(** every way [updatePerson] can end: before the change with the state
    untouched, or after it, saved or not *)
Lemma updatePerson_cases index updated w r w' :
  DataManager.updatePerson index updated w = (r, w') ->
  (exists e, r = Throw e /\ heapSame w w' /\ ~ persistFailure e)
  \/ (exists l orig original p v w2 w3 k wc,
        arrs w !! persons w = Some l
        /\ 0 <= index < Z.of_nat (length l)
        /\ l !! Z.to_nat index = Some orig
        /\ objs w !! orig = Some original
        /\ objs w !! updated = Some p
        /\ Person.validate p w = (Ok v, w2) /\ Person.isValid v = true
        /\ DataManager.isDuplicate updated index w2 = (Ok false, w3)
        /\ (ticks w <= k)%nat
        /\ committed w l (Z.to_nat index) updated (stamped original p (clock k)) wc
        /\ heapSame wc w'
        /\ (r = Ok true \/ exists e, r = Throw e /\ persistFailure e)).
Proof.
  unfold DataManager.updatePerson, try_catch.
  match goal with |- context [bind ?m ?k w] => destruct (bind m k w) as [[b|e0] w1] eqn:Eb end.
  - (* the operation returned *)
    intros [= <- <-]. right.
    apply bind_Ok in Eb as (l & w0 & H0 & Eb). apply thisPersons_Ok in H0 as [Hl ->].
    destruct (Z.ltb_spec index 0) as [|Hi0]; [discriminate|].
    destruct (Z.leb_spec (Z.of_nat (length l)) index) as [|Hi1]; [discriminate|].
    cbn [orb] in Eb.
    apply bind_Ok in Eb as (isP & w0 & H1 & Eb). injection H1 as <- <-.
    destruct (negb _); [discriminate|].
    apply bind_Ok in Eb as (p & w0 & H2 & Eb). apply deref_Ok in H2 as [Hp ->].
    apply bind_Ok in Eb as (v & w2 & H3 & Eb).
    pose proof (quiet_validate _ _ _ _ H3) as Q3. pose proof (ticks_validate _ _ _ _ H3) as T3.
    destruct (Person.isValid v) eqn:Hv; [|discriminate]. cbn [negb] in Eb.
    apply bind_Ok in Eb as (dup & w3 & H4 & Eb).
    pose proof (quiet_isDuplicate _ _ _ _ _ H4) as Q4.
    pose proof (ticks_isDuplicate _ _ _ _ _ H4) as T4.
    destruct dup; [discriminate|].
    assert (Q : heapSame w w3) by (eapply heapSame_trans; eassumption).
    destruct Q as (Qo & Qa & Qp).
    apply bind_Ok in Eb as (l2 & w0 & H5 & Eb). apply thisPersons_Ok in H5 as [Hl2 ->].
    rewrite Qa, Qp, Hl in Hl2. injection Hl2 as <-.
    destruct (lookup_lt_is_Some_2 l (Z.to_nat index) ltac:(lia)) as [orig Horig].
    cbv beta in Eb. rewrite Horig in Eb.
    apply bind_Ok in Eb as (original & w0 & H6 & Eb). apply deref_Ok in H6 as [Ho ->].
    apply bind_Ok in Eb as (p2 & w0 & H7 & Eb). apply deref_Ok in H7 as [Hp2 ->].
    rewrite Qo in Ho, Hp2. rewrite Hp in Hp2. injection Hp2 as <-.
    apply bind_Ok in Eb as (t & w4 & H8 & Eb). apply now_Ok in H8 as [-> ->].
    apply bind_Ok in Eb as (u & w5 & H9 & Eb). injection H9 as <- <-.
    apply bind_Ok in Eb as (u' & w6 & H10 & Eb). apply writePersons_Ok in H10 as ->.
    apply bind_Ok in Eb as (u'' & w7 & H11 & Eb). injection Eb as <- <-.
    pose proof (quiet_savePersons _ _ _ H11) as Qs.
    exists l, orig, original, p, v, w2, w3, (ticks w3). eexists.
    split; [exact Hl|]. split; [lia|]. split; [exact Horig|]. split; [exact Ho|].
    split; [exact Hp|]. split; [exact H3|]. split; [exact Hv|]. split; [exact H4|].
    split; [lia|]. split; [|split; [exact Qs|left; reflexivity]].
    unfold committed, set_arrs, set_objs, tick. cbn [objs arrs persons ticks].
    rewrite Qo, Qa, Qp. repeat split.
  - (* the operation threw *)
    intros Hr.
    apply bind_Throw in Eb as [Eb|(l & w0 & H0 & Eb)].
    { apply thisPersons_Throw in Eb as [Ht ->]. rewrite rethrow_plain in Hr by assumption.
      injection Hr as <- <-. left. eexists. split; [reflexivity|].
      split; [apply heapSame_refl|not_persist]. }
    apply thisPersons_Ok in H0 as [Hl ->].
    destruct (Z.ltb_spec index 0) as [|Hi0].
    { injection Eb as <- <-. rewrite rethrow_app in Hr. injection Hr as <- <-.
      left. eexists. split; [reflexivity|]. split; [apply heapSame_refl|not_persist]. }
    destruct (Z.leb_spec (Z.of_nat (length l)) index) as [|Hi1].
    { injection Eb as <- <-. rewrite rethrow_app in Hr. injection Hr as <- <-.
      left. eexists. split; [reflexivity|]. split; [apply heapSame_refl|not_persist]. }
    cbn [orb] in Eb.
    apply bind_Throw in Eb as [Eb|(isP & w0 & H1 & Eb)]; [discriminate|].
    injection H1 as <- <-.
    destruct (negb _).
    { injection Eb as <- <-. rewrite rethrow_app in Hr. injection Hr as <- <-.
      left. eexists. split; [reflexivity|]. split; [apply heapSame_refl|not_persist]. }
    apply bind_Throw in Eb as [Eb|(p & w0 & H2 & Eb)].
    { apply deref_Throw in Eb as [Ht ->]. rewrite rethrow_plain in Hr by assumption.
      injection Hr as <- <-. left. eexists. split; [reflexivity|].
      split; [apply heapSame_refl|not_persist]. }
    apply deref_Ok in H2 as [Hp ->].
    apply bind_Throw in Eb as [Eb|(v & w2 & H3 & Eb)]; [now apply validate_Throw in Eb|].
    pose proof (quiet_validate _ _ _ _ H3) as Q3. pose proof (ticks_validate _ _ _ _ H3) as T3.
    destruct (Person.isValid v) eqn:Hv; cbn [negb] in Eb.
    2:{ injection Eb as <- <-. unfold DataManager.validationFailed in Hr.
        rewrite rethrow_app in Hr. injection Hr as <- <-.
        left. eexists. split; [reflexivity|]. split; [assumption|not_persist]. }
    apply bind_Throw in Eb as [Eb|(dup & w3 & H4 & Eb)].
    { pose proof (quiet_isDuplicate _ _ _ _ _ Eb) as Q4.
      apply isDuplicate_Throw in Eb. rewrite rethrow_plain in Hr by assumption.
      injection Hr as <- <-. left. eexists. split; [reflexivity|].
      split; [eapply heapSame_trans; eassumption|not_persist]. }
    pose proof (quiet_isDuplicate _ _ _ _ _ H4) as Q4.
    pose proof (ticks_isDuplicate _ _ _ _ _ H4) as T4.
    assert (Q : heapSame w w3) by (eapply heapSame_trans; eassumption).
    destruct dup.
    { injection Eb as <- <-. unfold DataManager.duplicateError in Hr.
      rewrite rethrow_app in Hr. injection Hr as <- <-.
      left. eexists. split; [reflexivity|]. split; [assumption|not_persist]. }
    apply bind_Throw in Eb as [Eb|(l2 & w0 & H5 & Eb)].
    { apply thisPersons_Throw in Eb as [Ht ->]. rewrite rethrow_plain in Hr by assumption.
      injection Hr as <- <-. left. eexists. split; [reflexivity|].
      split; [assumption|not_persist]. }
    apply thisPersons_Ok in H5 as [Hl2 ->].
    destruct Q as (Qo & Qa & Qp).
    rewrite Qa, Qp, Hl in Hl2. injection Hl2 as <-.
    destruct (lookup_lt_is_Some_2 l (Z.to_nat index) ltac:(lia)) as [orig Horig].
    cbv beta in Eb. rewrite Horig in Eb.
    apply bind_Throw in Eb as [Eb|(original & w0 & H6 & Eb)].
    { apply deref_Throw in Eb as [Ht ->]. rewrite rethrow_plain in Hr by assumption.
      injection Hr as <- <-. left. eexists. split; [reflexivity|].
      split; [repeat split; assumption|not_persist]. }
    apply deref_Ok in H6 as [Ho ->].
    apply bind_Throw in Eb as [Eb|(p2 & w0 & H7 & Eb)].
    { apply deref_Throw in Eb as [Ht ->]. rewrite rethrow_plain in Hr by assumption.
      injection Hr as <- <-. left. eexists. split; [reflexivity|].
      split; [repeat split; assumption|not_persist]. }
    apply deref_Ok in H7 as [Hp2 ->].
    rewrite Qo in Ho, Hp2. rewrite Hp in Hp2. injection Hp2 as <-.
    apply bind_Throw in Eb as [Eb|(t & w4 & H8 & Eb)]; [discriminate|].
    apply now_Ok in H8 as [-> ->].
    apply bind_Throw in Eb as [Eb|(u & w5 & H9 & Eb)]; [discriminate|].
    injection H9 as <- <-.
    apply bind_Throw in Eb as [Eb|(u' & w6 & H10 & Eb)]; [discriminate|].
    apply writePersons_Ok in H10 as ->.
    apply bind_Throw in Eb as [Eb|(u'' & w7 & H11 & Eb)]; [|discriminate].
    pose proof (quiet_savePersons _ _ _ Eb) as Qs.
    apply savePersons_Throw in Eb as Hpf. rewrite rethrow_persist in Hr by assumption.
    injection Hr as <- <-. right.
    exists l, orig, original, p, v, w2, w3, (ticks w3). eexists.
    split; [exact Hl|]. split; [lia|]. split; [exact Horig|]. split; [exact Ho|].
    split; [exact Hp|]. split; [exact H3|]. split; [exact Hv|]. split; [exact H4|].
    split; [lia|]. split; [|split; [exact Qs|right; eauto]].
    unfold committed, set_arrs, set_objs, tick. cbn [objs arrs persons ticks].
    rewrite Qo, Qa, Qp. repeat split.
Qed.
Lemma judge_continue title count s count' s' :
  judge parse_title title count s = (Returned (Continue count'), s') →
  count' = (count + 1)%nat.
Proof.
  unfold judge. unfold mbind at 1, M_bind at 1, modify at 1.
  unfold mbind at 1, M_bind at 1.
  destruct (ask_verdict _) as [[response|e|] s1]; try done.
  destruct (response =? "q")%string; [done|].
  destruct (response =? "s")%string; [by intros [= <- _]|].
  unfold mbind at 1, M_bind at 1.
  destruct ((if (response =? "y")%string || (response =? "")%string
             then mret EmptyString else input "Notes about this result: ") s1)
    as [[note|e|] s2]; try done.
  unfold mbind at 1, M_bind at 1.
  destruct (record_result _ _ _ _ s2) as [[[]|e|] s3]; try done.
  destruct (periodic_spec (count + 1) s3) as (r & s4 & evs & -> & _ & _ & _ & Hc).
  intros [= -> _]. by apply Hc.
Qed.

Lemma round_continue retest_mode titles_to_test count s count' s' :
  round parse_title retest_mode titles_to_test count s
    = (Returned (Continue count'), s') →
  count' = (count + 1)%nat.
Proof.
  unfold round, mbind, M_bind.
  destruct (select retest_mode titles_to_test count s) as [[[title|]|e|] s1];
    try done.
  apply judge_continue.
Qed.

--------------------------------------------------

#### Task statement
Where a line of the data above includes the string "isValid", pull it out.

#### Solved exercise
        /\ Person.validate p w = (Ok v, w2) /\ Person.isValid v = true
    destruct (Person.isValid v) eqn:Hv; [|discriminate]. cbn [negb] in Eb.
    destruct (Person.isValid v) eqn:Hv; cbn [negb] in Eb.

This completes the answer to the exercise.